Below are lines of data; restate word for word those running from the line containing "by apply (IH k m)." to the line containing "#[export] Instance cmp_list_eq", inclusive, and no others.

* * *

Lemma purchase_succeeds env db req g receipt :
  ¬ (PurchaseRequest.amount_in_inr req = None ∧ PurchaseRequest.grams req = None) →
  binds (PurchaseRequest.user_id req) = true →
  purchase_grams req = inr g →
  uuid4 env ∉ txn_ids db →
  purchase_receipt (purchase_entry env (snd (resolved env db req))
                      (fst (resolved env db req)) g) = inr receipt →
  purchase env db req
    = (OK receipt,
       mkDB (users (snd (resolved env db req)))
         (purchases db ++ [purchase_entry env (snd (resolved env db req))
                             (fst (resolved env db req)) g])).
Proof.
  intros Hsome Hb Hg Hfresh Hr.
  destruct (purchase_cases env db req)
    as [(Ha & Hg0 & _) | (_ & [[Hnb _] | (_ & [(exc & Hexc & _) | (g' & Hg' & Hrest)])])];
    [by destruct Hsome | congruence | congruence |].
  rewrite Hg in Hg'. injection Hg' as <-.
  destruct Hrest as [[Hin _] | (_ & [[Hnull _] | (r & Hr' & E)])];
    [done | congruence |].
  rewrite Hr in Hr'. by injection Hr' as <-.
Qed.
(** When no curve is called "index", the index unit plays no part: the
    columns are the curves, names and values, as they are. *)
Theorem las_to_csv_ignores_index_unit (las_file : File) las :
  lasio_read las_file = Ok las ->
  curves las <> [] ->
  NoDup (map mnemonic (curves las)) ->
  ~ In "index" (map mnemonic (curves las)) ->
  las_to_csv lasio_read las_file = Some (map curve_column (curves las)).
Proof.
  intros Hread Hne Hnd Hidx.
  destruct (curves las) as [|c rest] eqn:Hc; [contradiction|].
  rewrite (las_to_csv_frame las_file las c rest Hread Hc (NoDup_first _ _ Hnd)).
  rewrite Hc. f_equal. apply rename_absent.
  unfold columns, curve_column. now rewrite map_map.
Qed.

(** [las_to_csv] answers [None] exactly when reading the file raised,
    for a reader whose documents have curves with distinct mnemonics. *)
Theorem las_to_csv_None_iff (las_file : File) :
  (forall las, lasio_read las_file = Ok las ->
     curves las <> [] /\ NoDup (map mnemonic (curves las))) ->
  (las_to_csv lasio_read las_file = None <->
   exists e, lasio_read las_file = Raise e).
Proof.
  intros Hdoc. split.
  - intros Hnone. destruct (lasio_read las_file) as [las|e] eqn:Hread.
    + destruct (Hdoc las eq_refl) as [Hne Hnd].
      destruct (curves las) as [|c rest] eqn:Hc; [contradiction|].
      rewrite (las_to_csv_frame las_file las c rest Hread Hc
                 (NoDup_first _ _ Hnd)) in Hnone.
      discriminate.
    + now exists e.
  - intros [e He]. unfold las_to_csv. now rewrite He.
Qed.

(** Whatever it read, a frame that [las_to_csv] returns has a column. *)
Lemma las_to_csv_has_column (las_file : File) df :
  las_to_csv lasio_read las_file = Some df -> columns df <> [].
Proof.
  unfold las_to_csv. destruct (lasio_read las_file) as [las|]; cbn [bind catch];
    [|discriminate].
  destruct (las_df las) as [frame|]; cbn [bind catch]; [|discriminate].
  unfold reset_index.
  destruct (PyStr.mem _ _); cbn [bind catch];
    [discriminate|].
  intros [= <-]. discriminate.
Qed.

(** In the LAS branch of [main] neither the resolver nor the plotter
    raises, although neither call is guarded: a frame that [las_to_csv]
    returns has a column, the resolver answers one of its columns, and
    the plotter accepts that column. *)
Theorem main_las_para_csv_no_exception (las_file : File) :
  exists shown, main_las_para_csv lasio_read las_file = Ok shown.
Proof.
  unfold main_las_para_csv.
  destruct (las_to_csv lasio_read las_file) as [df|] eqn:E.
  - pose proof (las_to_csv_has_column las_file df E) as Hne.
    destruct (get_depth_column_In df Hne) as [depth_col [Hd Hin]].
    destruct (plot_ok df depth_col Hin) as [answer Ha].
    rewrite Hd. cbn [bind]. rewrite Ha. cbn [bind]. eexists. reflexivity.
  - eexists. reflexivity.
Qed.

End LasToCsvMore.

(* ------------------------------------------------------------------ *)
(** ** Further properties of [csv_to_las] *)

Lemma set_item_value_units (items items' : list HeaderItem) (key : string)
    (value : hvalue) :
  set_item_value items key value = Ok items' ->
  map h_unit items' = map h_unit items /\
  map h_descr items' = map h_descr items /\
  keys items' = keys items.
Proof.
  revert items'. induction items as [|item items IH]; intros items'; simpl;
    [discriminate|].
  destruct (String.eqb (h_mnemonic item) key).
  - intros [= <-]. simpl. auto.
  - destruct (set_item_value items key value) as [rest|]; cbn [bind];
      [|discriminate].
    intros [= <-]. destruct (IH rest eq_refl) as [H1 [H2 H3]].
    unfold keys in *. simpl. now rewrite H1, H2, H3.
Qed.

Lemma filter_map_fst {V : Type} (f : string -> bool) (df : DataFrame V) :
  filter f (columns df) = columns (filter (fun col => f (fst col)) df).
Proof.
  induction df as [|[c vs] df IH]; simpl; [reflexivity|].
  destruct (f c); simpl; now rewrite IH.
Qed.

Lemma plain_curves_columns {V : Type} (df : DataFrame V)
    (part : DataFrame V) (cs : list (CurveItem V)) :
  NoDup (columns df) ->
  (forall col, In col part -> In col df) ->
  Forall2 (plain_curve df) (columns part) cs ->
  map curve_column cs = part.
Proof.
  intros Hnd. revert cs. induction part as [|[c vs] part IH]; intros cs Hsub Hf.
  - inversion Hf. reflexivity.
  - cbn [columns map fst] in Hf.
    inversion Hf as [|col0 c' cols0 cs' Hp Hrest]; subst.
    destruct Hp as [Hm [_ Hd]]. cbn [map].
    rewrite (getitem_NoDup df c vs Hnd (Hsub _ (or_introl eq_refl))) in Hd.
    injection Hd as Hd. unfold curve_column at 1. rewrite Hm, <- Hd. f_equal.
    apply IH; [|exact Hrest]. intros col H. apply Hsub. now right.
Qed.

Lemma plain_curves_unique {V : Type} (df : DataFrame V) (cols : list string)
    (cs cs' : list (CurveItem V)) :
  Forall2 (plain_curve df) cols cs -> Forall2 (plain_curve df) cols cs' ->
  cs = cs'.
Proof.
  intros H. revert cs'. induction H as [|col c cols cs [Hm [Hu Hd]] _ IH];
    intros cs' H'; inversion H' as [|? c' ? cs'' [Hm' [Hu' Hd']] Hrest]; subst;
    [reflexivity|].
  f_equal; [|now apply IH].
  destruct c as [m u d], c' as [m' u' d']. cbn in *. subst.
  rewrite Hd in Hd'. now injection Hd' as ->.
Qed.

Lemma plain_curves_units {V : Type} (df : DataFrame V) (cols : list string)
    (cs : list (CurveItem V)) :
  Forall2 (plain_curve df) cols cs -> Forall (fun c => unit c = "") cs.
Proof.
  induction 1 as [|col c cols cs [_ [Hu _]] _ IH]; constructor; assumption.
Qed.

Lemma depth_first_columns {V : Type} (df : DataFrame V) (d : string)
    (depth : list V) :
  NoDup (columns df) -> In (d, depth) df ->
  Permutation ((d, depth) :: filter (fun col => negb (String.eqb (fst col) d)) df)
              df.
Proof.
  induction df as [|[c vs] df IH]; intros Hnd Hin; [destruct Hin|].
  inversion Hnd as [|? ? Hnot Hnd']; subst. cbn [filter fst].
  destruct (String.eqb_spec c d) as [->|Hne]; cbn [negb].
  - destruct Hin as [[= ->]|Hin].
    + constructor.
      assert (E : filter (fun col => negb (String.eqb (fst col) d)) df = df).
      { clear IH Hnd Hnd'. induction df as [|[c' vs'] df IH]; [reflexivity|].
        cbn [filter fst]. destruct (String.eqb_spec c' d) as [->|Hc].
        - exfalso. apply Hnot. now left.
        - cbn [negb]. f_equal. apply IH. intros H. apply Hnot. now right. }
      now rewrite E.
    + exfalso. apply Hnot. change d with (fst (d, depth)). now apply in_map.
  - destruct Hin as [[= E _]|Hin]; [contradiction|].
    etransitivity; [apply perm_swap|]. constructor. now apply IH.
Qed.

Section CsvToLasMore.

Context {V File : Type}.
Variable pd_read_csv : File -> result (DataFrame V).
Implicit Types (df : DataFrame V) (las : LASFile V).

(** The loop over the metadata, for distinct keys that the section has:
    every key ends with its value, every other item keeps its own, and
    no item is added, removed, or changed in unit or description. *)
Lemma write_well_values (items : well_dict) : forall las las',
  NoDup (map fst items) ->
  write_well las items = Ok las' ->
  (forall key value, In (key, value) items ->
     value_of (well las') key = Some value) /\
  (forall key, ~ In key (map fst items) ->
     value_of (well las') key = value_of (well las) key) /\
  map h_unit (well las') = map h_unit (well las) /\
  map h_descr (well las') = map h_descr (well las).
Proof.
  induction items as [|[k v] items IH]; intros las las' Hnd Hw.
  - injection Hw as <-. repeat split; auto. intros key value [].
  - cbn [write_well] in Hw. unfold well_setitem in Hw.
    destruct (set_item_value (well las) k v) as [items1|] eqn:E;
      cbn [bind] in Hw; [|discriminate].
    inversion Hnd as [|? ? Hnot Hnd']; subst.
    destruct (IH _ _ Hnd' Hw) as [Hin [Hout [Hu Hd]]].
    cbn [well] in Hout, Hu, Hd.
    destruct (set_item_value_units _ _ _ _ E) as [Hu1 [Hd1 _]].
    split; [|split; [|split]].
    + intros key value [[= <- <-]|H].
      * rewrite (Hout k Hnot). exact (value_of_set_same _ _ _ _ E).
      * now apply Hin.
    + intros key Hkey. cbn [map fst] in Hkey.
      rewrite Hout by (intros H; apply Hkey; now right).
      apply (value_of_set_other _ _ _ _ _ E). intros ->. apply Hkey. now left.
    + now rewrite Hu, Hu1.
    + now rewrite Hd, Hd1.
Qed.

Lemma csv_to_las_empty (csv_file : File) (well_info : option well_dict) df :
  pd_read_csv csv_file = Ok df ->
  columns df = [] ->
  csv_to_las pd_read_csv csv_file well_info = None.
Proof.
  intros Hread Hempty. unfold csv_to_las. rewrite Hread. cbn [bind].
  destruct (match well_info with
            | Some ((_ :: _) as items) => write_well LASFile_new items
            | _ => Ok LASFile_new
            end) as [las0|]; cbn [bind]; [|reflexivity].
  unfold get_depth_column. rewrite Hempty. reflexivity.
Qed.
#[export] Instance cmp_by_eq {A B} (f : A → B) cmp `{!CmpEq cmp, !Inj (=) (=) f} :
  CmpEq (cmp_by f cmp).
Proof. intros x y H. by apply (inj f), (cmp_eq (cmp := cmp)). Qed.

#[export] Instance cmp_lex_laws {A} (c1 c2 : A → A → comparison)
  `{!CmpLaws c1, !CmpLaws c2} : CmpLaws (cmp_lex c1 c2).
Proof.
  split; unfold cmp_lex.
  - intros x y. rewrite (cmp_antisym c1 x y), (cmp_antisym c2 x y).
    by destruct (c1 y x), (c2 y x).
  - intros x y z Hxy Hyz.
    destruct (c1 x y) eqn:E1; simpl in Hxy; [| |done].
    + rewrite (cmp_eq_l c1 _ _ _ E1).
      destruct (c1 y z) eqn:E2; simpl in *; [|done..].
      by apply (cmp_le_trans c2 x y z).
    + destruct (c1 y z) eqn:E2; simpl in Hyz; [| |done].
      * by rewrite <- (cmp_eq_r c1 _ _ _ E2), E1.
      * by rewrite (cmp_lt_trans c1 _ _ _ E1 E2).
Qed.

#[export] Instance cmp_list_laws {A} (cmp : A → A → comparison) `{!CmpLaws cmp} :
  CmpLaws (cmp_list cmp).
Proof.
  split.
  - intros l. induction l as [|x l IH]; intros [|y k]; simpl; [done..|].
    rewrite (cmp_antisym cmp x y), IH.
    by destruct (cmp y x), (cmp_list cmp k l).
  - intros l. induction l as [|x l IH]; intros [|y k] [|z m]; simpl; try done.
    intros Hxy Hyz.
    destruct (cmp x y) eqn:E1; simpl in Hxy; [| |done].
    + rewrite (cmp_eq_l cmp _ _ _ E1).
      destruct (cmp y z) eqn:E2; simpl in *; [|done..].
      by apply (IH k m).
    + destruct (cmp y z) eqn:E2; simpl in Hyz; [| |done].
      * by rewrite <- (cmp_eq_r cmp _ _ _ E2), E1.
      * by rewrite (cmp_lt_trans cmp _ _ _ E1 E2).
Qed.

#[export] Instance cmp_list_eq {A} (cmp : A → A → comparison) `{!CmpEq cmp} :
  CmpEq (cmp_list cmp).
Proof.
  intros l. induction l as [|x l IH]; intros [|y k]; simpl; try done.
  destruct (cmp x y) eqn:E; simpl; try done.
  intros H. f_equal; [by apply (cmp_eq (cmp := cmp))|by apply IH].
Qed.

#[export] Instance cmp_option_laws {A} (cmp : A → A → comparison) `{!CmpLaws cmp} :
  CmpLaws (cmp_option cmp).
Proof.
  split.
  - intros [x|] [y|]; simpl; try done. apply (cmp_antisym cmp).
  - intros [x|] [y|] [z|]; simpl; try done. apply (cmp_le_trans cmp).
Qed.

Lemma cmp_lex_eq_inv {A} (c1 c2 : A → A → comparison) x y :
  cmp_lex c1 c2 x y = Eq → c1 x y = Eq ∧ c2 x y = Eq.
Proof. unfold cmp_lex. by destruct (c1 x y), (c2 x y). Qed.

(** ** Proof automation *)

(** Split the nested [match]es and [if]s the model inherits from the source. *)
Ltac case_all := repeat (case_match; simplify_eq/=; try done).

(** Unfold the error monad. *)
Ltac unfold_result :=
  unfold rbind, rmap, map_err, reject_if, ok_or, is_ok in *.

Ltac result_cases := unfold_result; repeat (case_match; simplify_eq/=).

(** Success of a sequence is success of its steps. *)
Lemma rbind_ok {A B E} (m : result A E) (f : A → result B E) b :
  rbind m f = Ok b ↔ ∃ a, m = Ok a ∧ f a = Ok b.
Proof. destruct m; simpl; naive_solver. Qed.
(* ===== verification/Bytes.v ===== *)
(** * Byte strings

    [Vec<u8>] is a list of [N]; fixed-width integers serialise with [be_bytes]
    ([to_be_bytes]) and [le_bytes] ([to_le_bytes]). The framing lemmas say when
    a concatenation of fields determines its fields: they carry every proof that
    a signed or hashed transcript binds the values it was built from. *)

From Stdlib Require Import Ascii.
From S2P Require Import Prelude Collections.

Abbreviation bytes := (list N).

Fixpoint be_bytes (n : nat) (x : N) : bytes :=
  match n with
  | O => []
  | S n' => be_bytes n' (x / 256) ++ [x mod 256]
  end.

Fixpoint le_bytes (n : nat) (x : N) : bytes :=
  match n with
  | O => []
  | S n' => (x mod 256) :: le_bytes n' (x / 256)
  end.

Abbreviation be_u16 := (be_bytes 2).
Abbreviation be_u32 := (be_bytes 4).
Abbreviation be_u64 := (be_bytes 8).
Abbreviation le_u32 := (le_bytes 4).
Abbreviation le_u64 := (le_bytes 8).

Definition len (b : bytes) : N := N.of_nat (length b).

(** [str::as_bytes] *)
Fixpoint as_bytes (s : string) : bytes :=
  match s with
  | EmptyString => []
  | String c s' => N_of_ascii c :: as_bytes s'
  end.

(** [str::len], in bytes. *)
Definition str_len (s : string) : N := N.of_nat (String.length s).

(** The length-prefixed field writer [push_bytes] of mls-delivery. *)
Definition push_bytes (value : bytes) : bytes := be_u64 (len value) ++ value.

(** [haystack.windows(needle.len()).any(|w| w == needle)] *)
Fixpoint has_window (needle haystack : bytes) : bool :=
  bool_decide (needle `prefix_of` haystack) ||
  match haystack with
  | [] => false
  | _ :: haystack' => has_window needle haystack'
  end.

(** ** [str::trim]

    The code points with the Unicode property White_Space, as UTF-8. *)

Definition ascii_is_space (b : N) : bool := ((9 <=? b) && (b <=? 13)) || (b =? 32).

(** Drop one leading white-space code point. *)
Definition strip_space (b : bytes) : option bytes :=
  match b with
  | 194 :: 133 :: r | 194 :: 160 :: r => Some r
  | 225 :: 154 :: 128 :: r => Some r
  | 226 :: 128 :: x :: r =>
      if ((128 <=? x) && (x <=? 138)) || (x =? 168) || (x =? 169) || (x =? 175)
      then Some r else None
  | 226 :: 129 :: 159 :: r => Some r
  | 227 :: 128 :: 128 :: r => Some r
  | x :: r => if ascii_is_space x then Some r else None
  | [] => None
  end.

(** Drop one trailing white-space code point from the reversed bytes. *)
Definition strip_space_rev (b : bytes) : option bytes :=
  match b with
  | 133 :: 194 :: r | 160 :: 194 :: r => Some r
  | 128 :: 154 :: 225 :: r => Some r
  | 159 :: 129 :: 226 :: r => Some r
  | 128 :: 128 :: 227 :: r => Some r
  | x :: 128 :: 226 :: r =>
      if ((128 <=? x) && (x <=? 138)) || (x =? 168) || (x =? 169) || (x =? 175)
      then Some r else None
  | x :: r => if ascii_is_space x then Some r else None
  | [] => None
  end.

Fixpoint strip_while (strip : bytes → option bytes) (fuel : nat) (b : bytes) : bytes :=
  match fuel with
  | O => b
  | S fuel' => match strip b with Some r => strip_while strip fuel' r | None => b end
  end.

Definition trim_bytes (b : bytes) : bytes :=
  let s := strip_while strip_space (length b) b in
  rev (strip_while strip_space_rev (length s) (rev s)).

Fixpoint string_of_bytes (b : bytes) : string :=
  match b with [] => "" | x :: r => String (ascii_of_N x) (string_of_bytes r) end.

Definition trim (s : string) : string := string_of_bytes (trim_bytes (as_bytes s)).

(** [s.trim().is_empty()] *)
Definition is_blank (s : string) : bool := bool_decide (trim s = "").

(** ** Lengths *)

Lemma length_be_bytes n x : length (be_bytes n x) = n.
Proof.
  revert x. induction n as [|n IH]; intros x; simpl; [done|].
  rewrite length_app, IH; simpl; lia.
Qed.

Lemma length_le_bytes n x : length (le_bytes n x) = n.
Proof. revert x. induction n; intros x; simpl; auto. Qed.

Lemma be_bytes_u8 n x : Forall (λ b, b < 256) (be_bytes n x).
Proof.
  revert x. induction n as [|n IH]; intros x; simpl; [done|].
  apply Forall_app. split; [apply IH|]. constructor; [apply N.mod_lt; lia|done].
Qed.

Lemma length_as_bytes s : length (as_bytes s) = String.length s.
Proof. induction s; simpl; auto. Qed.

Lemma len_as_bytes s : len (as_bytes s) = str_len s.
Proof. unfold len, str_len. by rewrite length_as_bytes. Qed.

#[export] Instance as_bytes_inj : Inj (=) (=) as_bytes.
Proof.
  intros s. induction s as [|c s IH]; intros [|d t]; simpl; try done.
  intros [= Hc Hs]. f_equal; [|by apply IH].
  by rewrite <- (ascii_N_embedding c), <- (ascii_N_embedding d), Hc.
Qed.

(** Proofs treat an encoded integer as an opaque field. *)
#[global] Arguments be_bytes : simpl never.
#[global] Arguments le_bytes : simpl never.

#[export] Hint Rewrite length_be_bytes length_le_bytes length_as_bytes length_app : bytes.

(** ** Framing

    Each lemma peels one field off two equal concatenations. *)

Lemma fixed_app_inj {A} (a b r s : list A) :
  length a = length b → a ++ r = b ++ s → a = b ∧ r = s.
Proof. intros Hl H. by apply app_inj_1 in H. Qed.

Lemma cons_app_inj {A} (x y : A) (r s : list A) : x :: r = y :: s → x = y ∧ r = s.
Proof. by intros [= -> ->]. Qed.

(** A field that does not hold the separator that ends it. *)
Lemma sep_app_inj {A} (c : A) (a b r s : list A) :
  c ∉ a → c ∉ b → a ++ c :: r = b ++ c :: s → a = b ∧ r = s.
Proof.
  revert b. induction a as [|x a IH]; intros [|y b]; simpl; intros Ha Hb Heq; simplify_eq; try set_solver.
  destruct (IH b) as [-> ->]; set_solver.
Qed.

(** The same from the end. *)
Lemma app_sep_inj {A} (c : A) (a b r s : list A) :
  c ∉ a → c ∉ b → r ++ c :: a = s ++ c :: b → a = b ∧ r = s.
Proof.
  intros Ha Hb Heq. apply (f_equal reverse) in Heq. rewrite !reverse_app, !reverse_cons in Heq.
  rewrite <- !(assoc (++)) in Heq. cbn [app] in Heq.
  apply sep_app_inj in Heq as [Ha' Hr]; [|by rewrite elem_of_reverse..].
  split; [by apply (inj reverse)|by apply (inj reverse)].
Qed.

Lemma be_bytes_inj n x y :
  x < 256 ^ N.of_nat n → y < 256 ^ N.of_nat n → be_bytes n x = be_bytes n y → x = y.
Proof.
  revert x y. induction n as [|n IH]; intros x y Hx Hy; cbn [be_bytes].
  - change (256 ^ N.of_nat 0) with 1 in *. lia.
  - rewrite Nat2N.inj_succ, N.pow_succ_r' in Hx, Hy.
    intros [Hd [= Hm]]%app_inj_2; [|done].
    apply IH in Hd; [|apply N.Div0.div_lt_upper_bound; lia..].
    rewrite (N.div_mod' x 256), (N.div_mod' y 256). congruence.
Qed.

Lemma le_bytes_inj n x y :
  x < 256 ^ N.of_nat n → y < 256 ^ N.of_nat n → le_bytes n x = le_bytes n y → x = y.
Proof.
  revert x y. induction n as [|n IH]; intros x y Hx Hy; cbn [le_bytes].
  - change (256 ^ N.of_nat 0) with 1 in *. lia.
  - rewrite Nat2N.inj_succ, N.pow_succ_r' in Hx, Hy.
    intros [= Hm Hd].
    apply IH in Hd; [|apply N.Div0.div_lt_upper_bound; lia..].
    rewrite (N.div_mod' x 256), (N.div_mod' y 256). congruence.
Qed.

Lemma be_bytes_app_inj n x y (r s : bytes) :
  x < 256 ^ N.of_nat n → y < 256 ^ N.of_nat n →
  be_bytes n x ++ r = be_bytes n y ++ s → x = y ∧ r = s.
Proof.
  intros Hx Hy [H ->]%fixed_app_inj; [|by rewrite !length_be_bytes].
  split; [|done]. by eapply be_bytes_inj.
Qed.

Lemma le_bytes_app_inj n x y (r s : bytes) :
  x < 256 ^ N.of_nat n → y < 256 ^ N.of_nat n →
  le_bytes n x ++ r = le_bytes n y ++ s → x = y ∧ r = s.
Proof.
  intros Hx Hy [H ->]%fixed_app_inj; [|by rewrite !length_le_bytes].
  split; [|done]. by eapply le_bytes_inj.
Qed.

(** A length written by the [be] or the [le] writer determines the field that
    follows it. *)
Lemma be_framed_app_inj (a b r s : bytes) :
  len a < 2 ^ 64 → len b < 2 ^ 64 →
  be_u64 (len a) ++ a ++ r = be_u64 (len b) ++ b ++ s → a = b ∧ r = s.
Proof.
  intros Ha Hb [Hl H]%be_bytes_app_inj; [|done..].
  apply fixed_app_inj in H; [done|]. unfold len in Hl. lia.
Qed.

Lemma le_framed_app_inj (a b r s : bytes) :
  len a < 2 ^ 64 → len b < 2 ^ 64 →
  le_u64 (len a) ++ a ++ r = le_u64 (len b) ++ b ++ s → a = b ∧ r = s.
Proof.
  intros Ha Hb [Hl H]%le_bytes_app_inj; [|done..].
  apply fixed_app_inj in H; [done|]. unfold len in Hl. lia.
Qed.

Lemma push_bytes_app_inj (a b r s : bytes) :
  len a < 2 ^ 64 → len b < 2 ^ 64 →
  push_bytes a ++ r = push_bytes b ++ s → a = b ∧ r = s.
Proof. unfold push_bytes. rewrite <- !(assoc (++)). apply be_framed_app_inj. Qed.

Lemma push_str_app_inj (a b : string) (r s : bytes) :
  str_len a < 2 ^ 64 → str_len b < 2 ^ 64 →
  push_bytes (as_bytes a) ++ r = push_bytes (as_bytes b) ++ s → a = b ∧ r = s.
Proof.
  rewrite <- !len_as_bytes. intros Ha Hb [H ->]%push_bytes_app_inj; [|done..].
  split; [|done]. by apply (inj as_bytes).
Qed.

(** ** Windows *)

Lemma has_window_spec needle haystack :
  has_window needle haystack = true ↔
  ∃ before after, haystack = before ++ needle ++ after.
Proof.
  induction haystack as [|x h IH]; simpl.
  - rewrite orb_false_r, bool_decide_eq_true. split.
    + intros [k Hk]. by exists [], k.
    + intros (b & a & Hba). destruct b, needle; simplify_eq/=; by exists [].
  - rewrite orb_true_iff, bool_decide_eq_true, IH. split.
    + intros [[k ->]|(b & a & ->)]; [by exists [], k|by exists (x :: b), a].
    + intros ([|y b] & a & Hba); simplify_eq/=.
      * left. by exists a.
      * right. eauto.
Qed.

* * *

**Task answer**
      by apply (IH k m).
    + destruct (cmp y z) eqn:E2; simpl in Hyz; [| |done].
      * by rewrite <- (cmp_eq_r cmp _ _ _ E2), E1.
      * by rewrite (cmp_lt_trans cmp _ _ _ E1 E2).
Qed.

#[export] Instance cmp_list_eq {A} (cmp : A → A → comparison) `{!CmpEq cmp} :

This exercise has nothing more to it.